Finance Minister Katy Gallagher, Prime Minister Anthony Albanese and Treasurer Jim Chalmers.
VICTORIA’S peak farming body is hoping there is still time to achieve increases in small business capital gains tax concession thresholds to suit modern farming, despite last week’s Federal Budget not recommending any changes.
The Victorian Farmers Federation has called on the Federal Government to modernise the thresholds, warning outdated settings are putting family farm succession at risk across Australia.
The VFF is calling on the government to reset and index the key concession thresholds, proposing increasing:
- maximum net asset value test from $6 million to $20M;
- the aggregated turnover test from $2M to $5M, and;
- retirement exemption lifetime cap from $500,000 to $2M.
In a letter to Federal Treasurer Jim Chalmers, the VFF said it has welcomed aspects of the 2026-27 Federal Budget, including the exemption of primary production income from the new minimum tax on discretionary trusts, while urging the government to address the erosion of small business CGT concession thresholds that have remained unchanged for nearly two decades.
More CGT discussions to be had: VFF
VFF chief executive officer Charles Thomas said the thresholds are also on the NFF’s agenda with the Federal Government and the federation has raised it with Treasurer Chalmers before the budget.
“He obviously chose not to do much with that, but he did act on the trust stuff so I think he is half-listening.”
Mr Thomas pointed to comments from Mr Chalmers that he would consult on elements of the trust tax and CGT to refine the government’s position before bringing these measures to parliament as indicating it was not too late to argue for increased concession thresholds.
“He said he would consult on how primary production could be separated from other income types in discretionary trusts, and he said he would consult with the tech sector about the CGT changes and how to make it less impactful on them.
“He hasn’t said he will talk to us about CGT on farms, but we figure, since he is talking to us about trust and he is talking to others about CGT, there is a window here…”
Mr Thomas also cited the involvement of the cross-bench on superannuation.
“There is scope, even if the government doesn’t want to talk about it, I think we will have an audience in parliament to potentially get some movement as well.
“We’ve spoken to the Coalition in the last 24 hours on it.”
The National Farmers Federation, in its submission to the Senate Select Committee on productivity earlier this year, encouraged consideration of lifting the small business entity threshold, in particular, the asset test. It also submitted that the current limits have been held at the same rates since 2007, whereas the income generation and asset bases of small businesses have grown since then by simple virtue of CPI growth.
The NFF also said it supported reconsideration of some of the associated criteria required to access exemptions, including age eligibility and the timeframe of asset ownership.
VFF acting president Peter Star said current concession thresholds no longer reflected the reality of modern farming businesses.

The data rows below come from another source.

(* ===== verification/Daemon.v ===== *)
(** Running the program as a daemon (sylar/daemon.h, sylar/daemon.cc): the
    supervisor that forks the program, waits for it and starts it again. What
    [fork], [waitpid] and the clock return is an argument; the program itself is
    a function on the state [W] that the processes share (the file system). *)

From Stdlib Require Import ZArith Lia.
From stdpp Require Import base numbers option strings tactics sets list_numbers list.
From S2P Require Import Prelude Text Util.

Local Open Scope Z_scope.

(** ** Processes *)

(** How a process ends: it exits with a code, or a signal ends it. *)
Inductive ending : Type :=
| Exited (code : Z)
| Killed (signal : Z) (core : bool).

(** What a call of the program does: it returns, the process ends in it, or it
    goes on for ever. *)
Inductive fate : Type :=
| Returns (n : Z)
| Ends (e : ending)
| Serves.

#[export] Instance ending_eq_dec : EqDecision ending.
Proof. solve_decision. Defined.
#[export] Instance fate_eq_dec : EqDecision fate.
Proof. solve_decision. Defined.

(** The status [waitpid] stores. *)
Definition wait_status (e : ending) : Z :=
  match e with
  | Exited code => Z.shiftl (Z.land code 255) 8
  | Killed signal core => Z.lor (Z.land signal 127) (if core then 128 else 0)
  end.

(** [struct ProcessInfo]. *)
Record ProcessInfo : Type := mkProcessInfo {
  parent_id : Z;
  main_id : Z;
  parent_start_time : Z;
  main_start_time : Z;
  restart_count : Z
}.

Definition ProcessInfo_new : ProcessInfo := mkProcessInfo 0 0 0 0 0.

Definition set_parent (p : ProcessInfo) (pid time : Z) : ProcessInfo :=
  mkProcessInfo pid (main_id p) (u64 time) (main_start_time p) (restart_count p).
Definition set_main (p : ProcessInfo) (pid time : Z) : ProcessInfo :=
  mkProcessInfo (parent_id p) pid (parent_start_time p) (u64 time) (restart_count p).
Definition count_restart (p : ProcessInfo) : ProcessInfo :=
  mkProcessInfo (parent_id p) (main_id p) (parent_start_time p) (main_start_time p) (u64 (restart_count p + 1)).

(** [toString()]. *)
Definition process_toString (strftime : list Z → Z → list Z) (p : ProcessInfo) : outcome (list Z) :=
  parent ← Time2Str strftime (s64 (parent_start_time p)) (text "%Y-%m-%d %H:%M:%S");
  main ← Time2Str strftime (s64 (main_start_time p)) (text "%Y-%m-%d %H:%M:%S");
  mret (text "[ProcessInfo parent_id=" ++ dec (parent_id p) ++ text " main_id=" ++ dec (main_id p) ++
        text " parent_start_time=" ++ parent ++ text " main_start_time=" ++ main ++
        text " restart_count=" ++ dec (restart_count p) ++ text "]").

(** What [fork] returns: an error, or a child with its process id and the time
    at which it starts; [waited] is whether [waitpid] then succeeds. *)
Inductive forked : Type :=
| ForkFails
| Child (pid time : Z) (waited : bool).

Section daemon.
Context {W : Type}.
(** [main_cb], with the [ProcessInfo] of its process, and the exit code of a
    process in which [start_daemon] returned. *)
Context (main_cb : ProcessInfo → W → fate * W) (exit_code : Z → Z).

Definition real_start (p : ProcessInfo) (w : W) : fate * W := main_cb p w.

(** How the child ends, if it does: its [real_daemeon] returns what the program
    returned, and with it the process. *)
Definition child_ending (f : fate) : option ending :=
  match f with
  | Returns n => Some (Exited (exit_code n))
  | Ends e => Some e
  | Serves => None
  end.

(** What the supervisor did: what its call comes to, its [ProcessInfo], the
    children with their [ProcessInfo] and the status the supervisor saw, none for
    a child that is still running, the times it slept, and the state. *)
Record supervision : Type := mkSup {
  sv_fate : fate;
  sv_info : ProcessInfo;
  sv_children : list (ProcessInfo * option Z);
  sv_slept : list Z;
  sv_state : W
}.

Definition add_child (c : ProcessInfo * option Z) (interval : Z) (r : supervision) : supervision :=
  mkSup (sv_fate r) (sv_info r) (c :: sv_children r) (interval :: sv_slept r) (sv_state r).

(** The loop, over what [fork] returns turn by turn; when these are used up the
    loop goes on. [interval] is [daemon.restart_interval]. *)
Fixpoint daemon_loop (interval : Z) (p : ProcessInfo) (forks : list forked) (w : W) : supervision :=
  match forks with
  | [] => mkSup Serves p [] [] w
  | ForkFails :: _ => mkSup (Returns (-1)) p [] [] w
  | Child pid time waited :: forks =>
    let info := set_main p pid time in
    let '(f, w) := real_start info w in
    match child_ending f with
    | None => if waited then mkSup Serves p [(info, None)] [] w else mkSup (Returns 0) p [(info, Some 0)] [] w
    | Some e =>
      let status := if waited then wait_status e else 0 in
      if decide (status = 0) then mkSup (Returns 0) p [(info, Some status)] [] w
      else add_child (info, Some status) interval (daemon_loop interval (count_restart p) forks w)
    end
  end.

(** [real_daemeon]: [daemonized] is whether [daemon(1, 0)] succeeds, [pid] and
    [now] are what [getpid] and [time] return after it. *)
Definition real_daemeon (daemonized : bool) (pid now interval : Z) (p : ProcessInfo) (forks : list forked) (w : W) :
    supervision :=
  if negb daemonized then mkSup (Returns (-1)) p [] [] w
  else daemon_loop interval (set_parent p pid now) forks w.

Definition start_daemon (is_daemon daemonized : bool) (pid now interval : Z) (p : ProcessInfo)
    (forks : list forked) (w : W) : supervision :=
  if negb is_daemon then let '(f, w) := real_start p w in mkSup f p [] [] w
  else real_daemeon daemonized pid now interval p forks w.

(** ** Correctness *)

(** The status the supervisor sees of a child with this fate. *)
Definition seen (f : fate) (waited : bool) : option Z :=
  match child_ending f with
  | None => if waited then None else Some 0
  | Some e => Some (if waited then wait_status e else 0)
  end.

(** Child [i] of a supervisor that began with [p]: it ran the program in some
    state of the system, and the supervisor saw the status [st]. *)
Record is_child (p : ProcessInfo) (forks : list forked) (i : nat) (info : ProcessInfo) (st : option Z) : Prop := {
  ic_fork : ∃ time waited w, forks !! i = Some (Child (main_id info) time waited) ∧
    main_start_time info = u64 time ∧ st = seen (main_cb info w).1 waited;
  ic_parent : parent_id info = parent_id p ∧ parent_start_time info = parent_start_time p;
  ic_count : restart_count info = u64 (restart_count p + Z.of_nat i)
}.

Lemma u64_succ a b : u64 (u64 (a + 1) + b) = u64 (a + Z.succ b).
Proof. unfold uwrap. rewrite Z.add_mod_idemp_l by lia. f_equal. lia. Qed.

Lemma is_child_next p c forks i info st :
  is_child (count_restart p) forks i info st → is_child p (c :: forks) (S i) info st.
Proof.
  intros [(time & waited & w & E & Ht) Hp Hc]. split; [by exists time, waited, w|done|].
  rewrite Hc. simpl restart_count. by rewrite u64_succ, Nat2Z.inj_succ.
Qed.

Lemma is_child_first p forks pid time waited w :
  0 <= restart_count p < 2 ^ 64 →
  is_child p (Child pid time waited :: forks) 0 (set_main p pid time)
    (seen (main_cb (set_main p pid time) w).1 waited).
Proof.
  intros Hp. split; [by exists time, waited, w|done|]. simpl. rewrite Z.add_0_r.
  symmetry. by apply uwrap_small.
Qed.

(** What the outcome of the supervisor says about its last child. *)
Definition loop_end (p : ProcessInfo) (forks : list forked) (r : supervision) : Prop :=
  match sv_fate r with
  | Returns n =>
    (n = 0 ∧ ∃ info, last (sv_children r) = Some (info, Some 0) ∧ length (sv_slept r) = pred (length (sv_children r))) ∨
    (n = -1 ∧ forks !! length (sv_slept r) = Some ForkFails ∧ length (sv_slept r) = length (sv_children r))
  | Ends _ => False
  | Serves =>
    (∃ info, last (sv_children r) = Some (info, None)) ∨
    (length (sv_children r) = length forks ∧ length (sv_slept r) = length forks)
  end.

Lemma loop_end_cons p p' c forks x interval r :
  loop_end p forks r → loop_end p' (c :: forks) (add_child x interval r).
Proof.
  unfold loop_end. simpl. destruct (sv_fate r) as [n|e|]; [|done|].
  - intros [(-> & info & Hl & Hlen)|(-> & Hf & Hlen)]; [left|right; split_and!; [done|done|simpl; congruence]].
    split; [done|]. exists info. destruct (sv_children r) as [|c0 cs] eqn:E; [done|].
    split; [done|]. simpl in *. lia.
  - intros [(info & Hl)|[H1 H2]]; [left|right; simpl; split; congruence]. exists info.
    by destruct (sv_children r).
Qed.

Lemma only_child p forks info st :
  is_child p forks 0 info st →
  ∀ i info' st', [(info, st)] !! i = Some (info', st') →
    is_child p forks i info' st' ∧ ((S i < length [(info, st)])%nat → ∃ s, st' = Some s ∧ s ≠ 0).
Proof. intros Hc [|i] info' st'; [|done]. intros [= <- <-]. split; [done|]. simpl. lia. Qed.

Lemma daemon_loop_ok interval forks : ∀ p w,
  0 <= restart_count p < 2 ^ 64 →
  let r := daemon_loop interval p forks w in
  (∀ i info st, sv_children r !! i = Some (info, st) →
     is_child p forks i info st ∧ ((S i < length (sv_children r))%nat → ∃ s, st = Some s ∧ s ≠ 0)) ∧
  Forall (λ t, t = interval) (sv_slept r) ∧
  restart_count (sv_info r) = u64 (restart_count p + Z.of_nat (length (sv_slept r))) ∧
  loop_end p forks r.
Proof.
  induction forks as [|[|pid time waited] forks IH]; intros p w Hp r; subst r.
  - simpl. rewrite Z.add_0_r. split_and!; [done|done|by rewrite uwrap_small|by right].
  - simpl. rewrite Z.add_0_r. split_and!; [done|done|by rewrite uwrap_small|]. right. done.
  - pose proof (is_child_first p forks pid time waited w Hp) as Hfirst.
    cbn [daemon_loop]. unfold real_start. unfold seen in Hfirst. destruct (main_cb _ w) as [f w']. simpl in Hfirst.
    destruct (child_ending f) as [e|].
    + set (status := if waited then wait_status e else 0) in *. case_decide as Hs.
      * rewrite Hs in *. simpl. rewrite Z.add_0_r. split_and!; [by apply only_child|done|by rewrite uwrap_small|].
        left. split; [done|]. by eexists.
      * destruct (IH (count_restart p) w') as (Hch & Hsl & Hct & Hend).
        { simpl. apply (uwrap_range 64). lia. }
        split_and!.
        -- intros [|i] info st; simpl.
           ++ intros [= <- <-]. split; [done|]. intros _. by eexists.
           ++ intros Hi. destruct (Hch i info st Hi) as [H1 H2]. split; [by apply is_child_next|].
              intros Hlt. apply H2. lia.
        -- by constructor.
        -- simpl. rewrite Hct. simpl. by rewrite u64_succ, Nat2Z.inj_succ.
        -- by eapply loop_end_cons.
    + destruct waited; simpl; rewrite Z.add_0_r; (split_and!; [by apply only_child|done|by rewrite uwrap_small|left]).
      * by eexists.
      * split; [done|]. by eexists.
Qed.

(** A child is taken for finished exactly when it exits with a multiple of 256. *)
Lemma wait_status_zero e :
  match e with Exited _ => True | Killed s _ => 0 < s < 127 end →
  wait_status e = 0 ↔ ∃ n, e = Exited (256 * n).
Proof.
  destruct e as [code|s core]; intros Hs; simpl.
  - rewrite Z.shiftl_eq_0_iff by lia. change 255 with (Z.ones 8). rewrite Z.land_ones by lia.
    change (2 ^ 8) with 256. split.
    + intros Hm. exists (code / 256). f_equal. pose proof (Z.div_mod code 256). lia.
    + intros [n [= ->]]. rewrite Z.mul_comm. by apply Z.mod_mul.
  - change 127 with (Z.ones 7). rewrite Z.land_ones by lia. rewrite (Z.mod_small s) by (change (2 ^ 7) with 128; lia).
    split; [|by intros [n ?]]. intros [? _]%Z.lor_eq_0_iff. lia.
Qed.

(** C33. The supervisor starts the program again after every end that is not an
    exit with a status of zero, after sleeping the configured interval, and only
    then: all children but the last were seen to fail, the children know which
    restart they are and who their parent is, and the call returns 0 only after a
    child that was seen to succeed, and -1 only when [fork] or [daemon] failed;
    otherwise it goes on. A child whose [waitpid] failed counts as one that
    succeeded, also while it is running. *)
Theorem daemon_supervises daemonized pid now interval p forks w :
  0 <= restart_count p < 2 ^ 64 →
  let r := start_daemon true daemonized pid now interval p forks w in
  if daemonized then
    (∀ i info st, sv_children r !! i = Some (info, st) →
       is_child (set_parent p pid now) forks i info st ∧
       ((S i < length (sv_children r))%nat → ∃ s, st = Some s ∧ s ≠ 0)) ∧
    Forall (λ t, t = interval) (sv_slept r) ∧
    restart_count (sv_info r) = u64 (restart_count p + Z.of_nat (length (sv_slept r))) ∧
    loop_end (set_parent p pid now) forks r
  else r = mkSup (Returns (-1)) p [] [] w.
Proof.
  intros Hp r. subst r. unfold start_daemon, real_daemeon. simpl. destruct daemonized; [|done].
  by apply (daemon_loop_ok interval forks (set_parent p pid now) w).
Qed.

End daemon.

Arguments mkSup {W} _ _ _ _ _.
Arguments sv_fate {W} _.
Arguments sv_info {W} _.
Arguments sv_children {W} _.
Arguments sv_slept {W} _.
Arguments sv_state {W} _.

(** A program that crashes twice and then ends; the state counts its runs. *)
Definition crashes_twice (_ : ProcessInfo) (runs : nat) : fate * nat :=
  (match runs with 0%nat => Ends (Killed 11 true) | 1%nat => Ends (Exited 3) | _ => Returns 0 end, S runs).

Definition three_forks : list forked := [Child 101 1000 true; Child 102 1005 true; Child 103 1010 true].

Lemma daemon_supervises_witness :
  let r := start_daemon crashes_twice id true true 100 999 5 ProcessInfo_new three_forks 0%nat in
  length (sv_children r) = 3%nat ∧ sv_fate r = Returns 0 ∧ restart_count (sv_info r) = 2 ∧
  ∀ info st, sv_children r !! 2%nat = Some (info, st) → restart_count info = 2.
Proof.
  pose proof (daemon_supervises crashes_twice id true 100 999 5 ProcessInfo_new three_forks 0%nat
    ltac:(simpl; lia)) as (H & _ & Hc & _).
  intros r. split; [reflexivity|]. split; [reflexivity|]. split; [exact Hc|].
  intros info st Hi. exact (ic_count _ _ _ _ _ _ _ (proj1 (H 2%nat info st Hi))).
Defined.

“Family farms are being locked out of concessions that were specifically designed to help them transition between generations.
“Farmland values have increased dramatically over the past 20 years, but the thresholds governing access to CGT concessions have stayed frozen in time,” he said.
“We’re working off a framework that is no longer relevant.”
The VFF said the $6 million maximum net asset value test and $2 million aggregated turnover test were introduced in 2007, while the $500,000 retirement exemption cap has not changed since 1999.
Family farm asset-base increase
Using ABARES and ABS data, the VFF has estimated the asset base of a typical family farm has increased around six-fold since 2007, driven by rising land values and ongoing consolidation required to maintain commercial viability.
At the same time, farm profitability has remained extremely low.
“The average broadacre farm return on capital was just 0.6 percent in 2023-24.”
“A farming family operating on margins like that simply cannot absorb the kind of CGT liabilities now arising when transferring a farm to the next generation,” Mr Star said.
The VFF said the proposed figures represented a moderate and practical recalibration based on published economic data and should be indexed annually into the future.
“This is not about creating new concessions.”
“It’s about restoring the original intent of the law so genuine family farming businesses are not penalised simply because land values have risen over time.”
Mr Star said reform was essential to support farm succession, regional communities and long-term food and fibre production.
“We appreciate the government’s willingness to consult on these reforms and we look forward to working constructively with the Treasurer and his office on practical solutions.”
According to a Grains Research and Development Corporation farm business fact sheet, work by AgProfit with a continuous group of broadacre Wimmera-Mallee family farms from 2013 to 2023, showed that the average net assets of the group increased more than 400pc during the period due to a combination of farm expansion and rising land, water and machinery values.
The group now operates with average net farm assets of close to $30 million.